But then aren't all aesthetic judgements subjective? One familiar chain of urban myths concerns art galleries who have suffered the embarrassment of finding their installations thrown out by over-zealous cleaners who were unaware the material was art. This leads to the interesting point that although much contemporary art is roundly ignored outside the cognoscenti, new technology and the social changes engendered by it, especially mobile communications and the World Wide Web, have been rapidly assimilated and rarely questioned. When it comes to the shock of the new, scientific ideas and the resulting technology appear much more comfortable than post-Second World War art. Or should that be qualified by the statement that if the technology is seen (albeit via persuasive advertising) as an improvement to everyday life, then it will be unquestioningly accepted, whereas art is ignored since it is rarely seen as serving a purpose?

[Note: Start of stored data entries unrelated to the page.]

(** A round leaves the value of the remainder at a root unchanged. *)
Lemma divide_step_eval buf (i : nat) x :
  bytesL buf -> byte x -> polyEval gen x = 0 -> (i + S nsym <= length buf)%nat ->
  polyEval (remainderAt (S i) (divide_step buf (Z.of_nat i))) x
  = polyEval (remainderAt i buf) x.
Proof.
  intros Hb Hx Hroot Hlen.
  rewrite (polyEval_lin _ (remainderAt i buf) (genAt i (length buf)) (nth i buf 0));
    auto using remainderAt_bytes, divide_step_bytes with gf.
  - rewrite genAt_eval by assumption. now rewrite gfMul_0_r, Z.lxor_0_r.
  - unfold genAt. apply bytesL_app; [apply bytesL_replicate|].
    apply bytesL_app; [exact gen_bytes|apply bytesL_replicate].
  - rewrite !remainderAt_length; rewrite ?divide_step_length; lia.
  - unfold genAt. rewrite !length_app, !length_replicate, gen_length.
    rewrite remainderAt_length; rewrite divide_step_length; lia.
  - rewrite remainderAt_length by (rewrite divide_step_length; lia).
    rewrite divide_step_length. intros k Hk.
    rewrite !remainderAt_nth, genAt_nth, divide_step_nth by lia.
    destruct (Nat.ltb_spec k (S i)) as [H1|H1]; destruct (Nat.ltb_spec k i) as [H2|H2];
      try lia.
    + destruct (Nat.leb_spec i k); [lia|]. cbn [andb]. now rewrite gfMul_0_r.
    + assert (k = i) by lia. subst k.
      rewrite Nat.leb_refl. destruct (Nat.leb_spec i (i + nsym)); [|lia]. cbn [andb].
      rewrite Nat.sub_diag, gen_monic, gfMul_1_r by auto with gf.
      now rewrite Z.lxor_nilpotent.
    + destruct (Nat.ltb_spec i k); [|lia]. destruct (Nat.leb_spec i k); [|lia].
      cbn [andb]. destruct (Nat.leb_spec k (i + nsym)); [|now rewrite gfMul_0_r].
      f_equal. apply gfMul_comm.
Qed.

Lemma rsEncode_divide_S K buf :
  rsEncode_divide gen (S K) buf = divide_step (rsEncode_divide gen K buf) (Z.of_nat K).
Proof. rewrite !rsEncode_divide_steps, indices_S. now rewrite fold_left_app. Qed.

Lemma rsEncode_divide_length K buf : length (rsEncode_divide gen K buf) = length buf.
Proof.
  induction K as [|K IH]; [reflexivity|].
  now rewrite rsEncode_divide_S, divide_step_length.
Qed.

Lemma rsEncode_divide_bytes K buf : bytesL buf -> bytesL (rsEncode_divide gen K buf).
Proof.
  intros Hb. induction K as [|K IH]; [exact Hb|].
  rewrite rsEncode_divide_S. now apply divide_step_bytes.
Qed.

Lemma rsEncode_divide_eval K buf x :
  bytesL buf -> byte x -> polyEval gen x = 0 -> (K + nsym <= length buf)%nat ->
  polyEval (remainderAt K (rsEncode_divide gen K buf)) x = polyEval buf x.
Proof.
  intros Hb Hx Hroot. induction K as [|K IH]; intros Hlen.
  - unfold remainderAt. cbn. reflexivity.
  - rewrite rsEncode_divide_S, divide_step_eval; auto using rsEncode_divide_bytes.
    + apply IH. lia.
    + rewrite rsEncode_divide_length. lia.
Qed.

End Division.

(** ** The codeword *)

Lemma rsEncode_parity msg nsym :
  rsEncode msg nsym =
  msg ++ drop (length msg)
           (rsEncode_divide (rsGeneratorPoly nsym) (length msg) (msg ++ replicate nsym 0)).
Proof.
  unfold rsEncode. cbv zeta. f_equal.
  set (buf := rsEncode_divide _ _ _).
  assert (Hlen : length buf = (length msg + nsym)%nat).
  { unfold buf. rewrite rsEncode_divide_length, length_app, length_replicate. reflexivity. }
  apply (nth_ext _ _ 0 0).
  - rewrite length_map, length_drop. unfold indices. rewrite length_map, length_seq. lia.
  - unfold indices. rewrite !length_map, length_seq. intros i Hi.
    rewrite (nth_map_lt _ _ _ _ 0) by (rewrite length_map, length_seq; lia).
    rewrite (nth_map_lt _ _ _ _ 0%nat) by (rewrite length_seq; lia).
    rewrite seq_nth by lia. unfold len. rewrite <- Nat2Z.inj_add, rd_nat.
    rewrite PolarFacts.nth_drop_add. reflexivity.
Qed.

Lemma rsEncode_length msg nsym : length (rsEncode msg nsym) = (length msg + nsym)%nat.
Proof.
  rewrite rsEncode_parity, length_app, length_drop, rsEncode_divide_length.
  rewrite length_app, length_replicate. lia.
Qed.

Lemma rsEncode_bytes msg nsym : bytesL msg -> (nsym <= 512)%nat -> bytesL (rsEncode msg nsym).
Proof.
  intros Hm Hn. rewrite rsEncode_parity. apply bytesL_app; [exact Hm|].
  apply bytesL_drop, rsEncode_divide_bytes.
  - now apply rsGeneratorPoly_bytes.
  - apply bytesL_app; [exact Hm|apply bytesL_replicate].
Qed.

Lemma rsEncode_systematic msg nsym : take (length msg) (rsEncode msg nsym) = msg.
Proof. rewrite rsEncode_parity. now rewrite take_app_length. Qed.
(** * BDLS consensus: configuration check and TCP peer send queue

    A shallow embedding of [consensus.VerifyConfig] (config.go), of the
    [agent.TCPPeer] type with its methods, and of the configuration the
    command line client builds before it starts an agent.

    Go methods with a pointer receiver are written in a state monad over the
    pointee, so that what a call reads and what it writes stays visible. *)

From Stdlib Require Import ZArith NArith List Bool Lia.
From Stdlib Require Import Strings.String.
From ExtLib Require Import Structures.Monad Structures.MonadState.
From ExtLib Require Import Data.Monads.StateMonad.
Import ListNotations.
Import MonadNotation.
Local Open Scope monad_scope.

(** ** Go values shared by the packages *)

(** A Go slice: [None] is the nil slice, [Some l] a non-nil slice holding [l].
    Backing arrays and capacities are left out: the code at hand appends to
    slices and takes their length, and never writes through an index. *)
Definition slice (A : Type) : Type := option (list A).

Definition elems {A} (s : slice A) : list A :=
  match s with
  | None => []
  | Some l => l
  end.

(** Go's builtin [len]: the nil slice has length 0. *)
Definition len {A} (s : slice A) : nat := List.length (elems s).

(** Go's builtin [append] with one element: the result is never nil. *)
Definition append {A} (s : slice A) (x : A) : slice A := Some (elems s ++ [x]).

(** A Go pointer that is only compared with nil and dereferenced. *)
Definition ptr (A : Type) : Type := option A.

Definition bytes : Type := slice Byte.byte.

Definition is_nil {A} (p : option A) : bool :=
  match p with
  | None => true
  | Some _ => false
  end.

(** A field assignment [p.f = v] through a pointer [p] to a struct [T], given
    the update of that field. *)
Definition assign {T V} (set : V -> T -> T) (v : V) : state T unit :=
  p <- get ;; put (set v p).

(** [time.Time] of the Go library, reduced to what [IsZero] looks at: seconds
    since January 1, year 1 00:00:00 UTC, and nanoseconds within the second. *)
Module time.

Record Time : Type := mkTime { sec : Z; nsec : Z }.

Definition IsZero (t : Time) : bool := (sec t =? 0)%Z && (nsec t =? 0)%Z.

End time.

(** [ecdsa.PublicKey] and [ecdsa.PrivateKey] of the Go library, the curve
    being fixed. *)
Module ecdsa.

Record PublicKey : Type := mkPublicKey { X : Z; Y : Z }.

Record PrivateKey : Type := mkPrivateKey { Public : PublicKey; D : Z }.

End ecdsa.

(** ** Package consensus: config.go *)

Module consensus.

Definition ConfigMinimumParticipants : nat := 4.

(** Modelled from the spec: the types [State] and [StateHash] are declared
    in a file of the package that is not among the sources. A state is an
    opaque byte sequence (the client assigns a byte slice to it), a state
    hash a fixed-size digest (written [Digest] here, the name being taken
    by the field of [Config]). *)
Definition State : Type := bytes.
Definition Digest : Type := list Byte.byte.

(** Modelled from the spec: the sentinel errors [VerifyConfig] returns are
    declared in a file of the package that is not among the sources; they
    are taken as one value per name used in config.go, pairwise different
    as values made by separate [errors.New] calls are. *)
Inductive Err : Type :=
| ErrConfigEpoch
| ErrConfigStateNil
| ErrConfigLess
| ErrConfigValidateState
| ErrConfigPrivateKey
| ErrConfigParticipants.

(** Go's [error] interface: [None] is the nil error. *)
Definition error : Type := option Err.

Record Config : Type := mkConfig {
  Epoch : time.Time;
  CurrentHeight : N;
  CurrentState : State;
  PrivateKey : ptr ecdsa.PrivateKey;
  Participants : slice (ptr ecdsa.PublicKey);
  StateCompare : option (State -> State -> Z);
  StateValidate : option (State -> bool);
  StateHash : option (State -> Digest)
}.

(** [new(Config)]: every field has its zero value. *)
Definition new_Config : Config :=
  mkConfig (time.mkTime 0 0) 0 None None None None None None.

Definition set_Epoch (v : time.Time) (c : Config) : Config :=
  mkConfig v (CurrentHeight c) (CurrentState c) (PrivateKey c)
    (Participants c) (StateCompare c) (StateValidate c) (StateHash c).

Definition set_CurrentHeight (v : N) (c : Config) : Config :=
  mkConfig (Epoch c) v (CurrentState c) (PrivateKey c)
    (Participants c) (StateCompare c) (StateValidate c) (StateHash c).

Definition set_CurrentState (v : State) (c : Config) : Config :=
  mkConfig (Epoch c) (CurrentHeight c) v (PrivateKey c)
    (Participants c) (StateCompare c) (StateValidate c) (StateHash c).

Definition set_PrivateKey (v : ptr ecdsa.PrivateKey) (c : Config) : Config :=
  mkConfig (Epoch c) (CurrentHeight c) (CurrentState c) v
    (Participants c) (StateCompare c) (StateValidate c) (StateHash c).

Definition set_Participants (v : slice (ptr ecdsa.PublicKey)) (c : Config) : Config :=
  mkConfig (Epoch c) (CurrentHeight c) (CurrentState c) (PrivateKey c)
    v (StateCompare c) (StateValidate c) (StateHash c).

Definition set_StateCompare (v : option (State -> State -> Z)) (c : Config) : Config :=
  mkConfig (Epoch c) (CurrentHeight c) (CurrentState c) (PrivateKey c)
    (Participants c) v (StateValidate c) (StateHash c).

Definition set_StateValidate (v : option (State -> bool)) (c : Config) : Config :=
  mkConfig (Epoch c) (CurrentHeight c) (CurrentState c) (PrivateKey c)
    (Participants c) (StateCompare c) v (StateHash c).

At this point it might be good to consider two distinct approaches to how the two disciplines can be integrated:
  1. visual representations of and/or responses to science
  2. the use of scientific theories and methods to produce art
Approach 1:
In the Eighteenth Century Joseph Wright of Derby produced several atmospheric scenes of experiments, but the art history of the past century has made such clear-cut reportage unfashionable. The visual sophistication of our age would probably deem equivalent work today as both pedestrian and irrelevant to contemporary needs. After all, a straightforward painting of the Large Hadron Collider or a theorist lecturing in front of an equation-covered black board would hardly prove satisfying either from an aesthetic standpoint or as journalistic commentary. Changing technology has also eliminated the innate visual romanticism of peering through the eyepiece of a microscope or telescope; sitting at a computer screen is hardly inspiring material for the heirs to Wright of Derby.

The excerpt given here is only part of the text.